CONTENT WARNING: This post mentions self-harm and suicide.
Don’t get me wrong. I know I need therapy. In fact, I want to go to therapy. I think therapy is awesome
Every single person can benefit from it, because therapy isn’t just for people who are mentally ill. Everyone goes through things that they a hard time coping with. People should always find new ways to grow and improve themselves.
I wish I could go to therapy. It’s just so hard for me. Here are 4 unfortunate reasons why I no longer go to therapy anymore:
TOO MUCH ANXIETY
Going to therapy is a Catch 22. I need to go to therapy. But I need therapy so bad that I need to go to therapy in order to go to therapy.
I can’t make my own appointments, because I can’t pick up the phone and call the office. The thought of going to a building, meeting someone, and being alone in the room with them is absolutely terrifying to me.
A video chat? I get too nervous talking to family members. Texting? I can never even text my friends first. I can’t even send an email without overwhelming anxiety.
I’m so scared to do anything that involves any type of social interaction, and I have a near panic attack any time I even just think about it.
CAN’T AFFORD IT
Here’s another Catch 22. I have such bad job anxiety that I need therapy to get a stable job, but I need a job to go to therapy.
I work from home through freelance writing. But with freelance work, it’s not always steady. Plus, I have to pay for my job. Hosting, domain names, security, promotion. That’s on top of all my other expenses.
Even with insurance, I can’t afford therapy. My co-pay is $15 a session. If I go once a week, it’ll cost me $60 a month, $720 a year. I just don’t have that kind of cash lying around.
I know there are other options, but helloooo way too much anxiety to ask for sliding fee or ask for other alternatives. Catch my drift yet?
HAD BAD EXPERIENCES
Unlike some people, past bad experiences with therapy don’t stop me from going to therapy. I just know that finding a good therapist is really, really important.
You have to find a therapist you connect with. One who understands your thoughts and needs. Every person is different, and we all need to be helped accordingly.
Whenever I look at potential therapists, I look for what type of therapy they specialize in, as well as what issues and disorders they specialize in. I don’t want to be a learning experience for my therapist.
Maybe I’m being picky, but I don’t want to settle. My life is at stake.
VIEW MY LIFE NEGATIVELY
I know that therapy is supposed to make you better. But when I put a lot of emphasis on the negatives of my life, I start to feel more negative. My life starts to unravel at the seams.

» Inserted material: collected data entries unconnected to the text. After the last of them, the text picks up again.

(** * ESL Visual Lesson Architect: retry governor, assembly line, refinement,
      export naming and media normalisation

    A shallow embedding of [src/services/geminiService.ts], [src/App.tsx]
    and [src/components/InputForm.tsx].

    Conventions of the embedding.
    - A JavaScript string is the list of its code units.  Code units are
      taken in the range 0..255 ([ascii]).  Every pattern the program
      searches for is plain ASCII, and within this range neither
      [toLowerCase] nor the [i] flag of a regular expression maps a code unit
      above 127 to one below 128.
    - An asynchronous operation is a state transformer over the state of the
      outside world (the model service); [await] is sequencing.
    - [setTimeout] sleeps are recorded in a trace, together with a ghost
      event for every invocation of a wrapped operation. *)

From Stdlib Require Import List Ascii String ZArith Lia Bool Arith PeanoNat.
From Stdlib Require Import Floats.
Import ListNotations.

Set Implicit Arguments.
Set Warnings "-inexact-float".

(* ================================================================== *)
(** ** JavaScript strings *)
(* ================================================================== *)

Module Js.

Definition jsstring := list ascii.

(** String literals of the source. *)
Definition str (s : string) : jsstring := list_ascii_of_string s.

(** The double quote, which string literals below never spell out. *)
Definition dquote : ascii := ascii_of_nat 34.

(** [p] is a prefix of [s]: [s.startsWith(p)]. *)
Fixpoint startsWith (p s : jsstring) : bool :=
  match p, s with
  | [], _ => true
  | _ :: _, [] => false
  | a :: p', b :: s' => Ascii.eqb a b && startsWith p' s'
  end.

(** [s.endsWith(p)]. *)
Definition endsWith (p s : jsstring) : bool :=
  startsWith (rev p) (rev s).

(** [s.includes(p)]. *)
Fixpoint includes (p s : jsstring) : bool :=
  if startsWith p s then true
  else match s with
       | [] => false
       | _ :: s' => includes p s'
       end.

The last time I went to therapy, I saw my mental health greatly deteriorate. It was the first time I ever went to therapy, and I wasn’t expecting it at all. I started to pick back up with self-harm. I started to envision my death nearly every minute of every day.
I’m scared to go down that road again, because I already feel like I’m in a pretty bad place. I’m afraid for how much worse I can feel. I already feel like I could snap at any second. I don’t think I’m ready for that yet.
Please don’t let any of my reasons prevent you from going to therapy. Therapy is super beneficial, and you are worth it!
Are you currently in therapy? Why or why not?